REQUIRED ACTION
Copy all lines in the material holding the string "arithmetic".

SUPPLIED DATA
(** * PrintPos: the HTML-to-receipt rendering engine of [main.py]

    A shallow embedding of [get_char_width], of the element walker
    [process_html_for_escpos.process_element] and of the print job
    [print_html], together with the properties of the layout arithmetic
    that the specification states. The further properties at the end are
    read off the code: the shape of the calls made on the printer, the
    length of table lines, the column widths (with the rounding errors of
    the float arithmetic bounded over the reals), word wrap, the
    fallbacks of the branches and the outcome of a print job.

    Conventions of the embedding:
    - a Python [str] is a list of Unicode code points ([N]); [len] is the
      length of that list, as in Python;
    - a Python [int] is a [Z]; a Python [float] is an IEEE-754 binary64
      value, given by the Standard Library's executable specification
      [SpecFloat] at precision 53 and maximal exponent 1024;
    - a Python exception is the [Raise] outcome of a [result];
    - the printer object [p] is a log of the calls it accepted together
      with an oracle telling which call it rejects;
    - character classes that Python takes from the Unicode database are
      restricted to their ASCII members for [\d] and [str.lower]; the
      white space class is the one of [str.isspace];
    - [int(s)] is taken on strings of ASCII digits with an optional sign
      and surrounding white space: underscores between digits and the
      interpreter's limit on the number of digits are left out;
    - the parsed document holds text nodes and tags; comments and other
      kinds of nodes are left out. *)

From Stdlib Require Import ZArith List Lia Bool Ascii.
From Stdlib Require String.
Import String.StringSyntax.
From Stdlib Require Import SpecFloat PrimFloat FloatOps.
From Stdlib Require Import Reals Lra.
Set Warnings "-inexact-float,-register-all".
Import ListNotations.
Open Scope Z_scope.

ANSWER SECTION
    [print_html], together with the properties of the layout arithmetic
    the float arithmetic bounded over the reals), word wrap, the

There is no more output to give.